What needs to be done
Please reproduce the entries below exactly, starting at the first line and ending with the line that holds "and the draws".

Data
╭──

(** * The parametric AAA reductor of pyMOR ([pymor/reductors/aaa.py])

    A shallow embedding of [pAAAReductor.reduce], [nd_loewner],
    [full_nd_loewner], [make_bary_func], [_ls_part] and [_post_processing],
    followed by the properties established about them.

    Conventions.
    - Array elements ([float64]/[complex128]) and real magnitudes are kept
      abstract in the class [Scalar]. What a statement needs of the
      arithmetic is a hypothesis of it: the laws of [OrderLaws],
      [ScalarLaws] and [FiniteLaws], which hold for exact numbers and for
      the floating-point numbers of numpy alike; no statement takes a
      rounded product or quotient to be exact. Two instances are given:
      the Gaussian rationals, on which the examples run, and binary64.
    - The calls into LAPACK ([scipy.linalg.svd], [numpy.linalg.matrix_rank])
      and the draws of the random generator are parameters of the model.
    - Python objects that are shared and mutated (lists of lists, arrays)
      live in a store addressed by locations.

    Three further parts follow at the end: the Gauss quadratures of
    [pymor/tools/quadratures.py] (module [Quadratures]), the formatter and
    the blocks of [pymor/core/logger.py] (module [Logger]) and the assembly
    of the finite element matrices of [pymor/discreteoperators/cg.py]
    (module [CG]). *)

From Stdlib Require Import QArith Qcanon Qcabs Lia Lqa ZArith List Bool.
From stdpp Require Import base list.
From Corelib Require PrimFloat.
Import ListNotations.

╰──

Solution to this task
(** * The parametric AAA reductor of pyMOR ([pymor/reductors/aaa.py])

    A shallow embedding of [pAAAReductor.reduce], [nd_loewner],
    [full_nd_loewner], [make_bary_func], [_ls_part] and [_post_processing],
    followed by the properties established about them.

    Conventions.
    - Array elements ([float64]/[complex128]) and real magnitudes are kept
      abstract in the class [Scalar]. What a statement needs of the
      arithmetic is a hypothesis of it: the laws of [OrderLaws],
      [ScalarLaws] and [FiniteLaws], which hold for exact numbers and for
      the floating-point numbers of numpy alike; no statement takes a
      rounded product or quotient to be exact. Two instances are given:
      the Gaussian rationals, on which the examples run, and binary64.
    - The calls into LAPACK ([scipy.linalg.svd], [numpy.linalg.matrix_rank])
      and the draws of the random generator are parameters of the model.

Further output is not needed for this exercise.